> _AIM OF THE EXERCISE_: Everything from the line containing "let m := Z.abs z in" through the line containing "if (half <?" should be repeated exactly, and nothing else from the data.

> _RECORDS TO PROCESS_:
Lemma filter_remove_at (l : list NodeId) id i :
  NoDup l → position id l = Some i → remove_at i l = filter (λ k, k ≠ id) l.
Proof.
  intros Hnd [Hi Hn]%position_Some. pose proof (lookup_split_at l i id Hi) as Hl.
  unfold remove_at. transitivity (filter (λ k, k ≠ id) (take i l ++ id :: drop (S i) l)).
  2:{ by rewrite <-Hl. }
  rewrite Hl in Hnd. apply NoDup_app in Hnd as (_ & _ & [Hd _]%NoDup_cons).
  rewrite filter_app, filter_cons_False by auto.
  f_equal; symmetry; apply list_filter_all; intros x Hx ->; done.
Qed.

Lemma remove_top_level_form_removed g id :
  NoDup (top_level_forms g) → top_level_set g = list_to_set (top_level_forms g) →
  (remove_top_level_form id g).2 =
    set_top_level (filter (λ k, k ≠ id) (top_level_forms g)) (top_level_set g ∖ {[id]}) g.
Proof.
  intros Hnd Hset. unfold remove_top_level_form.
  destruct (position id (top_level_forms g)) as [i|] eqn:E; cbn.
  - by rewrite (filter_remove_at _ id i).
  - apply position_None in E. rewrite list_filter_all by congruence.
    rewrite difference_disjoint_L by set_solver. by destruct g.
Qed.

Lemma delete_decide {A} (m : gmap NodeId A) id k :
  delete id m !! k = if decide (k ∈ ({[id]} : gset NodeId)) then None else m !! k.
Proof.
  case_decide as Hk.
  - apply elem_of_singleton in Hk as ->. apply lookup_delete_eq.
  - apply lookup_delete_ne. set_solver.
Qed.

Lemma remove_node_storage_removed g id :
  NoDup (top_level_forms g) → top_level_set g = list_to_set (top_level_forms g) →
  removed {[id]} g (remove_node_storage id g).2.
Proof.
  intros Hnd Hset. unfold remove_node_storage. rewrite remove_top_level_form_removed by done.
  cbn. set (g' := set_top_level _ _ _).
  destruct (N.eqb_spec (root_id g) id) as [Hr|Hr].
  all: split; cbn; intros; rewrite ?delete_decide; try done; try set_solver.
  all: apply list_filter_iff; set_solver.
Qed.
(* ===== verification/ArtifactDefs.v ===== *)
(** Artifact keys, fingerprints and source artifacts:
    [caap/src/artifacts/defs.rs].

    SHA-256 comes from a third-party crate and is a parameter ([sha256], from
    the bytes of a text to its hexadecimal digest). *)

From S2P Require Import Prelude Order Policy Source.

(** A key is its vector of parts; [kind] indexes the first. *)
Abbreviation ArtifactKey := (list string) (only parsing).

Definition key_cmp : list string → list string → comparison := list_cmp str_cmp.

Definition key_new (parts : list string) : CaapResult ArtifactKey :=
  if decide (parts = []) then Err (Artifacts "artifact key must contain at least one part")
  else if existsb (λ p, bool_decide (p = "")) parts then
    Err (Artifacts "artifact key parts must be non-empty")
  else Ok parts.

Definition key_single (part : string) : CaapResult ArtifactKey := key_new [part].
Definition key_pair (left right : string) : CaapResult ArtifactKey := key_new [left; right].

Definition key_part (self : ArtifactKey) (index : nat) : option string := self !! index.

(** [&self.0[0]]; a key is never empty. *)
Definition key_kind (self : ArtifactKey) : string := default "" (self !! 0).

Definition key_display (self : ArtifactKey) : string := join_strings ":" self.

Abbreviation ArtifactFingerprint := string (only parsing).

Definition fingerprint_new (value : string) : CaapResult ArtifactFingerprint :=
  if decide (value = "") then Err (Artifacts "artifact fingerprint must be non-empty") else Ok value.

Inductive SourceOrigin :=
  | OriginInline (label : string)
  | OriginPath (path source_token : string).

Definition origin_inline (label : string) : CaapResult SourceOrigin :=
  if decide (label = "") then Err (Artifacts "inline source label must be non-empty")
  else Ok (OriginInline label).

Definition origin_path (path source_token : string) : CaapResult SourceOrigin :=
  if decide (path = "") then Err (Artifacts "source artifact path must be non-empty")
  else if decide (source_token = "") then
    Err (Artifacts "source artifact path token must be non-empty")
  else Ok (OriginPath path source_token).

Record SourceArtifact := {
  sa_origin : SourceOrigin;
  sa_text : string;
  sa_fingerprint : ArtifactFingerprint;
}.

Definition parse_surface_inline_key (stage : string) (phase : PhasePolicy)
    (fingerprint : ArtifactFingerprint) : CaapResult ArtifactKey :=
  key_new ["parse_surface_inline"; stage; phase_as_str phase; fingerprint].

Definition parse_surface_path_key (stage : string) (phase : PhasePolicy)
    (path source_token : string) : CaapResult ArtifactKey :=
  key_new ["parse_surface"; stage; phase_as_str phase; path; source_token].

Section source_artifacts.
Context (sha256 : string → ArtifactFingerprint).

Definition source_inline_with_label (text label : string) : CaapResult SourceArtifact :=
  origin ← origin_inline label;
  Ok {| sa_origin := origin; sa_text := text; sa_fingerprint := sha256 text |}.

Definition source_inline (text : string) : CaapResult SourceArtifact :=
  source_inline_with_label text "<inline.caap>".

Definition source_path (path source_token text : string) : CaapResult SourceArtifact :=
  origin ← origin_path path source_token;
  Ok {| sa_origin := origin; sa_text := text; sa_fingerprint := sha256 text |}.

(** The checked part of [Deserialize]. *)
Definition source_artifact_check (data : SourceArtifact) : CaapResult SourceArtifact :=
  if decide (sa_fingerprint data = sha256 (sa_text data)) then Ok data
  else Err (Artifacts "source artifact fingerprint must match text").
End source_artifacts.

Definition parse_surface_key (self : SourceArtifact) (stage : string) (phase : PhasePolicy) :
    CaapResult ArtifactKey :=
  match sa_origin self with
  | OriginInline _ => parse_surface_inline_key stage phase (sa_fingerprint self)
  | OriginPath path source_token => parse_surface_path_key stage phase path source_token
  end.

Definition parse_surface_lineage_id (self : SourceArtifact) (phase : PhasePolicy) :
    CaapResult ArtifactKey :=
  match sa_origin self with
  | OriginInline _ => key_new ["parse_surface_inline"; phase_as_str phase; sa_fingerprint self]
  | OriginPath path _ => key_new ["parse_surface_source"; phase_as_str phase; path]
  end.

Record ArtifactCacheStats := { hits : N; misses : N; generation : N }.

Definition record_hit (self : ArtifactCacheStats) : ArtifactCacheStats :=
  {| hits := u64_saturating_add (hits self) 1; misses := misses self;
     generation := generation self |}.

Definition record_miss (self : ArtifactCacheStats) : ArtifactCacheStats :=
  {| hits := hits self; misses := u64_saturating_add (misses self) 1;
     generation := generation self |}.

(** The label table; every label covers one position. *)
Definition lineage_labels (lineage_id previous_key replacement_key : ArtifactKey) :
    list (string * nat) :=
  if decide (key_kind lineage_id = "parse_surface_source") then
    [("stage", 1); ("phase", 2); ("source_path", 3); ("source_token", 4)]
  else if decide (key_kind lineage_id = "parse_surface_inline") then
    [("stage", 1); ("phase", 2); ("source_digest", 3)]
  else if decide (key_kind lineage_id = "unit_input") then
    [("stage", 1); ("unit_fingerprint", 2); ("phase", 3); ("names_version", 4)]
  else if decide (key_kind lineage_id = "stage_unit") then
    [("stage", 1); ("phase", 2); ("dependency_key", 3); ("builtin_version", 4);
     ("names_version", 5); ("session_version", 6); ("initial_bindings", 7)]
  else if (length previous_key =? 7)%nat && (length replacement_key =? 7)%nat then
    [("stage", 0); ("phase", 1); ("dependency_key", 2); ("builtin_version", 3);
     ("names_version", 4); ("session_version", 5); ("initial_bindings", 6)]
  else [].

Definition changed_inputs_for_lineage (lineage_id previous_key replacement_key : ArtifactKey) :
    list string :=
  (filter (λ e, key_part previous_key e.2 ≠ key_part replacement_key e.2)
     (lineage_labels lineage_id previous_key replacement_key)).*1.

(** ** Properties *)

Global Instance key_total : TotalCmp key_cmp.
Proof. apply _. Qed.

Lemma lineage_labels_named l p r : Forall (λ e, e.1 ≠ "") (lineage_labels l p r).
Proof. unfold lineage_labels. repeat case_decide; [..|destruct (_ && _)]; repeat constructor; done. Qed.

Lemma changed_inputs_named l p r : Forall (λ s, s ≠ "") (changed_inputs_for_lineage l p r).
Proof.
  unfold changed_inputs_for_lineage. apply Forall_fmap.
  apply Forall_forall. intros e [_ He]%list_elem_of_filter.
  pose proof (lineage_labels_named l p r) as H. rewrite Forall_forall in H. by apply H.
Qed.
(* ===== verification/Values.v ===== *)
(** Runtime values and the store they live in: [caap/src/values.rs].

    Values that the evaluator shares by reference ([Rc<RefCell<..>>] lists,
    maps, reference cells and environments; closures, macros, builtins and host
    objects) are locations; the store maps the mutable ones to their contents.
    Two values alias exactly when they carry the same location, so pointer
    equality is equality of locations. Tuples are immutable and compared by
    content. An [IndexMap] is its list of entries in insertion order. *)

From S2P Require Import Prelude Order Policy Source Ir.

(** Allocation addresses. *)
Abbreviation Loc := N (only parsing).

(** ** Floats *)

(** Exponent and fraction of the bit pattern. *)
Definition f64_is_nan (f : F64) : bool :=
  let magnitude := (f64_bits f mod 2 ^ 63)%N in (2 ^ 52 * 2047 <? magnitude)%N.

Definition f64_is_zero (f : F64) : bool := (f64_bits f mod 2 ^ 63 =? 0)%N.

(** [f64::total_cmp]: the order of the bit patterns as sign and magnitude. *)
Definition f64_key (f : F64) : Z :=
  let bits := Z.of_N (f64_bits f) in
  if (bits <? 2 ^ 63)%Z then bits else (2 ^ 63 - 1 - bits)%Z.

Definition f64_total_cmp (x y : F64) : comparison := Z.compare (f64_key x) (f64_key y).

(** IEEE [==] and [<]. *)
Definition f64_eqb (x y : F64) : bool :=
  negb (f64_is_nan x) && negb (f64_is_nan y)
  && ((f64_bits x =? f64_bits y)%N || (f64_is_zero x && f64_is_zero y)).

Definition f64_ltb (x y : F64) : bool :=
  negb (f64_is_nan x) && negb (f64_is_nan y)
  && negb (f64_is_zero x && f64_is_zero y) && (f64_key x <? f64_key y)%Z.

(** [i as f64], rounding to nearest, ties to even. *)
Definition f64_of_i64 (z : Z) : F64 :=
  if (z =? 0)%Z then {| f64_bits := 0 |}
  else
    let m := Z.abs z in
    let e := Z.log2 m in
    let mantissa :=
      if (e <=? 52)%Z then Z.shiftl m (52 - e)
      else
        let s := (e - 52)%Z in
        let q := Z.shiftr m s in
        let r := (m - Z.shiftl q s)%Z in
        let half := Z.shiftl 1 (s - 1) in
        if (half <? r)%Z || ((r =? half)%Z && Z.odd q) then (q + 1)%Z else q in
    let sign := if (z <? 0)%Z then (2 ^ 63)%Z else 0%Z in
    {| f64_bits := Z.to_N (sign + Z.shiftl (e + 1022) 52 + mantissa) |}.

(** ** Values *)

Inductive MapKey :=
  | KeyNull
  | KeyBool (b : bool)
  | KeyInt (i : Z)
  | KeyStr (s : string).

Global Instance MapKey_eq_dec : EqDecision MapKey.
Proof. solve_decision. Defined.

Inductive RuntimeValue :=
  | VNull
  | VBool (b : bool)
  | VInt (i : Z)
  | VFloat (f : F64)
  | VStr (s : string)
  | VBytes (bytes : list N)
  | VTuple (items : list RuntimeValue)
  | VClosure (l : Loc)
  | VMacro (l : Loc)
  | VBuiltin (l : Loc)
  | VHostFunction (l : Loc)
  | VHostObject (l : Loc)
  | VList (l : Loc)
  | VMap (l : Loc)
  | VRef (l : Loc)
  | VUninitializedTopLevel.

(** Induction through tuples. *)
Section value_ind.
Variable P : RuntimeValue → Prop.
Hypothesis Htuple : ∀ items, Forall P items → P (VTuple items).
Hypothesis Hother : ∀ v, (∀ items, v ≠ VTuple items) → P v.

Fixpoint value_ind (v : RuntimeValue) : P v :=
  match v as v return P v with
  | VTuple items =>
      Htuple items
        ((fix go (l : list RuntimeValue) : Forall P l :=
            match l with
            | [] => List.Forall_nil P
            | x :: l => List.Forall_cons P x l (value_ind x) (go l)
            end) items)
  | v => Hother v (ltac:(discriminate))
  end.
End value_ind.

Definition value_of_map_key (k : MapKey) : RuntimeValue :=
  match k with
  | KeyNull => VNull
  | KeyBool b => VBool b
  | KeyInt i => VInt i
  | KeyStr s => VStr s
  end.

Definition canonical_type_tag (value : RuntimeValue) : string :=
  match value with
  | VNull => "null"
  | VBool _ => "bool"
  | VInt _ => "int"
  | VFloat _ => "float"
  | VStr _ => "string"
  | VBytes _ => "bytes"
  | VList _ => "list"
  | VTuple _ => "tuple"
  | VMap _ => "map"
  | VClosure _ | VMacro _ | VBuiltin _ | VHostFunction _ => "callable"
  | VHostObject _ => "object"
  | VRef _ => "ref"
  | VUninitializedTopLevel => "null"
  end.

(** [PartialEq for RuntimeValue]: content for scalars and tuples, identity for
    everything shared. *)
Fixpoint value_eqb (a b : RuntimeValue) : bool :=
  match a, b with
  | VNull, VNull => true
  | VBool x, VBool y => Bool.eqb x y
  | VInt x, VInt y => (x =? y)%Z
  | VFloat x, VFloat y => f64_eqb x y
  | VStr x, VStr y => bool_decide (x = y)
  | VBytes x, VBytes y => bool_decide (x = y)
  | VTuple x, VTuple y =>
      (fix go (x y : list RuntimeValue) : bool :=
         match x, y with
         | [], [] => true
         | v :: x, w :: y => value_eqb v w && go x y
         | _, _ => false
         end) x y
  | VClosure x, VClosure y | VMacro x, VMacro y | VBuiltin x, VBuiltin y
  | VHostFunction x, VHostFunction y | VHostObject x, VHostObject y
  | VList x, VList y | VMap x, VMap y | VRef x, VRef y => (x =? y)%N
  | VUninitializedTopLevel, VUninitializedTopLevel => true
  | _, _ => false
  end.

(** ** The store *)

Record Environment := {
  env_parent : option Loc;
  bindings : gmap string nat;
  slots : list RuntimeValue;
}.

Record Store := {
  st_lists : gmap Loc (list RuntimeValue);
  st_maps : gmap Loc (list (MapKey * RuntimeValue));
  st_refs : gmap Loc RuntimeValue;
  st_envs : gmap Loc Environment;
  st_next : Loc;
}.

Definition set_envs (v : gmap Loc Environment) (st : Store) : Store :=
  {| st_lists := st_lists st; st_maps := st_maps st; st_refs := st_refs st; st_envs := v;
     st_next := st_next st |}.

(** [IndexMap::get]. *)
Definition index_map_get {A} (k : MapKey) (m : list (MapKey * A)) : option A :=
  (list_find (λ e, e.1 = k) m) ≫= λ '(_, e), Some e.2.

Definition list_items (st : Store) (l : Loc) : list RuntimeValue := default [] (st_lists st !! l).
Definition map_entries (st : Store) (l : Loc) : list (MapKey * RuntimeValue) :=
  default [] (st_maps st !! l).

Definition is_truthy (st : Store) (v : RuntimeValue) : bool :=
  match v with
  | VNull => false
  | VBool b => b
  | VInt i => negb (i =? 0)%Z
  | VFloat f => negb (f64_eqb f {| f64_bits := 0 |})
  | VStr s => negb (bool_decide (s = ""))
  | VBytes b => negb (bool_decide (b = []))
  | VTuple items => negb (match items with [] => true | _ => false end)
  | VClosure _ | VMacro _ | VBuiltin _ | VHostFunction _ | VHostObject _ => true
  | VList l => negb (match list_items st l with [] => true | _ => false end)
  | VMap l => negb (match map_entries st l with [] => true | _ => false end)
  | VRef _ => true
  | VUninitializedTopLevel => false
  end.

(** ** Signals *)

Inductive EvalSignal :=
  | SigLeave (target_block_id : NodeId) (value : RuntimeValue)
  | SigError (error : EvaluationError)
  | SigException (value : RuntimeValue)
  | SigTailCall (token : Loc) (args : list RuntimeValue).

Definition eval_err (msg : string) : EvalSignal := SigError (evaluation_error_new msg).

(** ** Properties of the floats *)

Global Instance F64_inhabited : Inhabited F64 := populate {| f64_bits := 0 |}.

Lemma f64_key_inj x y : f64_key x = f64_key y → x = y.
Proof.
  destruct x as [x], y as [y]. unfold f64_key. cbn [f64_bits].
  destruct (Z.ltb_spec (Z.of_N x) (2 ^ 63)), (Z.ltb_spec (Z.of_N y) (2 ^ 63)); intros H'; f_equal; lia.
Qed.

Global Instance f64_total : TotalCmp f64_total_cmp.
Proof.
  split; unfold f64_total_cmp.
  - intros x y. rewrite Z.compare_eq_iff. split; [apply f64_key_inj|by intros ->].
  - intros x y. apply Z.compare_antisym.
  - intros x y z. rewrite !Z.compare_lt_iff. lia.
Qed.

> _TASK SOLUTION_:
    let m := Z.abs z in
    let e := Z.log2 m in
    let mantissa :=
      if (e <=? 52)%Z then Z.shiftl m (52 - e)
      else
        let s := (e - 52)%Z in
        let q := Z.shiftr m s in
        let r := (m - Z.shiftl q s)%Z in
        let half := Z.shiftl 1 (s - 1) in
        if (half <? r)%Z || ((r =? half)%Z && Z.odd q) then (q + 1)%Z else q in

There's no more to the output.